High levels of stress and disturbed sleep experienced by women during the pandemic contributed to disrupted menstrual cycles, a new study has found.
Scientists also say women suffered worse anxiety, depression, premenstrual symptoms and a reduced sex drive as a result of the events of the past 18 months.
The research team led by Dr Lisa Owens in Dublin surveyed over 1,300 women last April in order to uncover the impact of the pandemic on reproductive health. The survey looked into standard measures of depression, anxiety, and sleep quality, alongside their menstrual cycles. In the survey, menstrual disturbances included irregular, missed, painful, or heavy, and premenstrual symptoms.

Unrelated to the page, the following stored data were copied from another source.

(** * TypeBridge CLI: GraphQL schema to TypeScript declarations

    A shallow embedding of [src/index.ts].

    - JavaScript strings are modelled as [string].  GraphQL names are
      ASCII (a letter or an underscore, then letters, digits and
      underscores), so one character of the model is one code unit of the
      program.
    - The schema is the view [graphql-js] gives of it: named types of six
      kinds, fields in declaration order, type references printed by
      [toString].
    - The string methods and the two regular expressions the generator
      uses are written out as functions on [string].
    - The global [enumTypes] is passed explicitly, and [main] returns it
      with the list of the files it writes. *)

From Stdlib Require Import Strings.String Strings.Ascii Lists.List Bool.Bool
  Arith.PeanoNat micromega.Lia.
Import ListNotations.

Open Scope string_scope.
Open Scope bool_scope.

(** ** JavaScript string primitives *)

Module Js.

(** The characters that cannot be written inside a literal here. *)
Definition dquote : string := String "034"%char EmptyString.
Definition nl : string := String "010"%char EmptyString.

(** [s.startsWith(p)] *)
Fixpoint startsWith (s p : string) {struct p} : bool :=
  match p with
  | EmptyString => true
  | String a p' =>
      match s with
      | EmptyString => false
      | String b s' => Ascii.eqb a b && startsWith s' p'
      end
  end.

(** [s.includes(p)]: [p] occurs in [s] at some position. *)
Fixpoint includes (s p : string) : bool :=
  startsWith s p ||
  match s with
  | EmptyString => false
  | String _ s' => includes s' p
  end.

(** [s.slice(n)] for [0 <= n]. *)
Fixpoint slice (s : string) (n : nat) {struct n} : string :=
  match n, s with
  | O, _ => s
  | S _, EmptyString => EmptyString
  | S n', String _ s' => slice s' n'
  end.

(** [xs.includes(x)] on an array of strings. *)
Fixpoint arrayIncludes (xs : list string) (x : string) : bool :=
  match xs with
  | [] => false
  | y :: ys => String.eqb y x || arrayIncludes ys x
  end.

(** [xs.join(sep)] *)
Fixpoint join (sep : string) (xs : list string) : string :=
  match xs with
  | [] => EmptyString
  | [x] => x
  | x :: ys => x ++ sep ++ join sep ys
  end.

(** Truthiness of a string: any non-empty string. *)
Definition truthy (s : string) : bool :=
  match s with
  | EmptyString => false
  | String _ _ => true
  end.

(** [s.charAt(0)] *)
Definition charAt0 (s : string) : string :=
  match s with
  | EmptyString => EmptyString
  | String c _ => String c EmptyString
  end.

(** [s.toLowerCase()] on ASCII text. *)
Definition toLowerCaseChar (c : ascii) : ascii :=
  let n := nat_of_ascii c in
  if Nat.leb 65 n && Nat.leb n 90 then ascii_of_nat (n + 32) else c.

Fixpoint toLowerCase (s : string) : string :=
  match s with
  | EmptyString => EmptyString
  | String c s' => String (toLowerCaseChar c) (toLowerCase s')
  end.

(** [s.replace(/pat/g, rep)] for a pattern [pat] made of literal
    characters and a replacement without [$]: the matches are found from
    left to right, and the search resumes after each match.  [fuel]
    bounds the number of resumptions. *)
Fixpoint replaceLiteral (fuel : nat) (pat rep s : string) : string :=
  match fuel with
  | O => s
  | S fuel' =>
      match s with
      | EmptyString => EmptyString
      | String c s' =>
          if startsWith s pat
          then rep ++ replaceLiteral fuel' pat rep (slice s (String.length pat))
          else String c (replaceLiteral fuel' pat rep s')
      end
  end.

Definition replaceG (pat rep s : string) : string :=
  replaceLiteral (String.length s) pat rep s.

(** [s.replaceAll("!", "")] *)
Fixpoint removeBang (s : string) : string :=
  match s with
  | EmptyString => EmptyString
  | String c s' =>
      if Ascii.eqb c "!"%char then removeBang s' else String c (removeBang s')
  end.

(** The regular expression of lines 79 and 91: an escaped opening bracket,
    a capture group holding a greedy run of the dot, an escaped closing
    bracket, with flags g and m.  The dot matches any character but a line
    terminator, and the run is greedy: from an opening bracket the match
    extends to the last closing bracket of the same line. *)
Definition lineTerminator (c : ascii) : bool :=
  Ascii.eqb c "010"%char || Ascii.eqb c "013"%char.

(** [lastClose s]: with [s] the text after an opening bracket, the
    capture [$1] and the text after the match, if there is a match. *)
Fixpoint lastClose (s : string) : option (string * string) :=
  match s with
  | EmptyString => None
  | String c s' =>
      if lineTerminator c then None
      else
        match lastClose s' with
        | Some (cap, rest) => Some (String c cap, rest)
        | None =>
            if Ascii.eqb c "]"%char then Some (EmptyString, s') else None
        end
  end.

(** [s.replaceAll(re, "$1" + suffix)] for that regular expression [re]:
    matches are replaced from left to right, the search resuming after
    each match; text inside a capture is not searched again. *)
Fixpoint replaceBrackets (fuel : nat) (suffix s : string) : string :=
  match fuel with
  | O => s
  | S fuel' =>
      match s with
      | EmptyString => EmptyString
      | String c s' =>
          if Ascii.eqb c "["%char then
            match lastClose s' with
            | Some (cap, rest) =>
                cap ++ suffix ++ replaceBrackets fuel' suffix rest
            | None => String c (replaceBrackets fuel' suffix s')
            end
          else String c (replaceBrackets fuel' suffix s')
      end
  end.

Definition replaceAllBrackets (suffix s : string) : string :=
  replaceBrackets (String.length s) suffix s.

End Js.

(** ** The schema, as [graphql-js] presents it *)

(** A type reference: a named type, a list, or a non-null wrapper. *)
Inductive GraphQLType : Type :=
| Named (name : string)
| ListOf (ofType : GraphQLType)
| NonNull (ofType : GraphQLType).

(** [type.toString()], the printed form the generator works on. *)
Fixpoint toString (t : GraphQLType) : string :=
  match t with
  | Named name => name
  | ListOf ofType => "[" ++ toString ofType ++ "]"
  | NonNull ofType => toString ofType ++ "!"
  end.

Record GraphQLField : Type := mkField {
  fieldName : string;
  fieldType : GraphQLType
}.

Record GraphQLEnumValue : Type := mkEnumValue {
  valueName : string;
  valueValue : string
}.

(** [GraphQLNamedType]: the six kinds of named types of [graphql-js]. *)
Inductive GraphQLNamedType : Type :=
| GraphQLScalarType (name : string)
| GraphQLObjectType (name : string) (fields : list GraphQLField)
| GraphQLInterfaceType (name : string) (fields : list GraphQLField)
| GraphQLUnionType (name : string) (types : list string)
| GraphQLEnumType (name : string) (values : list GraphQLEnumValue)
| GraphQLInputObjectType (name : string) (fields : list GraphQLField).

(** [type.name] *)
Definition nameOf (t : GraphQLNamedType) : string :=
  match t with
  | GraphQLScalarType n => n
  | GraphQLObjectType n _ => n
  | GraphQLInterfaceType n _ => n
  | GraphQLUnionType n _ => n
  | GraphQLEnumType n _ => n
  | GraphQLInputObjectType n _ => n
  end.

Definition isObjectType (t : GraphQLNamedType) : bool :=
  match t with GraphQLObjectType _ _ => true | _ => false end.
Definition isEnumType (t : GraphQLNamedType) : bool :=
  match t with GraphQLEnumType _ _ => true | _ => false end.
Definition isScalarType (t : GraphQLNamedType) : bool :=
  match t with GraphQLScalarType _ => true | _ => false end.
Definition isInterfaceType (t : GraphQLNamedType) : bool :=
  match t with GraphQLInterfaceType _ _ => true | _ => false end.
Definition isUnionType (t : GraphQLNamedType) : bool :=
  match t with GraphQLUnionType _ _ => true | _ => false end.

(** ** The generator *)

Definition scalarTypeMap : list string :=
  ["String"; "Int"; "Float"; "Boolean"; "ID"; "NaiveTime"; "NaiveDate";
   "NaiveDateTime"].

Definition ignoreFields : list string := ["string"; "number"; "boolean"].

(** Lines 31 to 41: eight global replacements, [String] first and
    [NaiveDate] last, each on the result of the one before. *)
Definition mapGraphQLTypeToTSType (graphqlType : string) : string :=
  Js.replaceG "NaiveDate" "UTCDate"
   (Js.replaceG "NaiveTime" "UTCDate"
    (Js.replaceG "NaiveDateTime" "UTCDate"
     (Js.replaceG "ID" "string"
      (Js.replaceG "Boolean" "boolean"
       (Js.replaceG "Float" "number"
        (Js.replaceG "Int" "number"
         (Js.replaceG "String" "string" graphqlType))))))).

(** Lines 43 to 63: the [switch] on the whole scalar name. *)
Definition mapGraphQLScalarToTSType (scalarName : string) : string :=
  if String.eqb scalarName "String" then "string"
  else if String.eqb scalarName "Int" then "number"
  else if String.eqb scalarName "Float" then "number"
  else if String.eqb scalarName "Boolean" then "boolean"
  else if String.eqb scalarName "ID" then "string"
  else if String.eqb scalarName "NaiveDateTime" then "UTCDate"
  else if String.eqb scalarName "NaiveTime" then "UTCDate"
  else if String.eqb scalarName "NaiveDate" then "UTCDate"
  else "any".

(** Lines 65 to 67. *)
Definition lowercaseFirstLetter (str : string) : string :=
  Js.toLowerCase (Js.charAt0 str) ++ Js.slice str 1.

(** *** Object types: lines 72 to 100 *)

Definition dateImport : string :=
  "import type {UTCDate} from '@date-fns/utc';" ++ Js.nl.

Over half of the women surveyed reported an overall change in their menstrual cycles since the beginning of the pandemic. While 64 per cent said they experienced worse premenstrual symptoms and just over half reported a reduced sex drive.
The study also revealed double the rates of severe depression, anxiety and poor sleep in menstruating women in comparison to pre-pandemic times. Researchers say that these disruptions were linked to increased levels of mental distress and poor sleep.
Dr Michelle Maher, one of the study’s authors, said: “Our findings highlight a real need to provide appropriate medical care and mental health support to women affected by menstrual disturbance, given the unprecedented psychological burden associated with the pandemic.”
The female-led study contributed to the overall understanding of the reproductive health system and the researchers hope it can guide future practices and help shape health policies.
Experts now think affected women need medical and psychological support due to the effects the pandemic has had on female reproductive health. The events of the last two years have also significantly impacted our collective mental health, and led to notable changes to daily lifestyles, eating and exercising habits.
Stress can impact menstrual cycles by affecting hormone levels, as well as causing fluctuations in body weight or disturbed sleep patterns. These stressors are associated with different side effects, say researchers.
Stress hormones can directly inhibit sex hormones, while sleep disturbance is linked it infertility, and an increase in belly fat is also related to menstrual dysfunction.
The team of experts also plan to conduct these surveys at six-month intervals to examine the progress and to identify any longer-term effects on female reproductive and mental health. In addition to the surveys, more objective measurements of blood pressure, weight, sex hormone levels and ovulation will be collected from the women participating.
Dr Maher said women who are worried about their periods should seek medical advice.
She added: "We would encourage women experiencing any reproductive disturbances such as irregular, missed periods, painful or heavy periods, PMS or reduced sex drive, as well as mental health disturbances - including symptoms of low mood, anxiety, stress and poor sleep - to see their GP for advice."
Dr Maher added: "We are planning to provide support for women affected by menstrual cycle abnormalities by developing psychological support workshops at our centre."
The research was presented at the Society for Endocrinology annual conference in Edinburgh.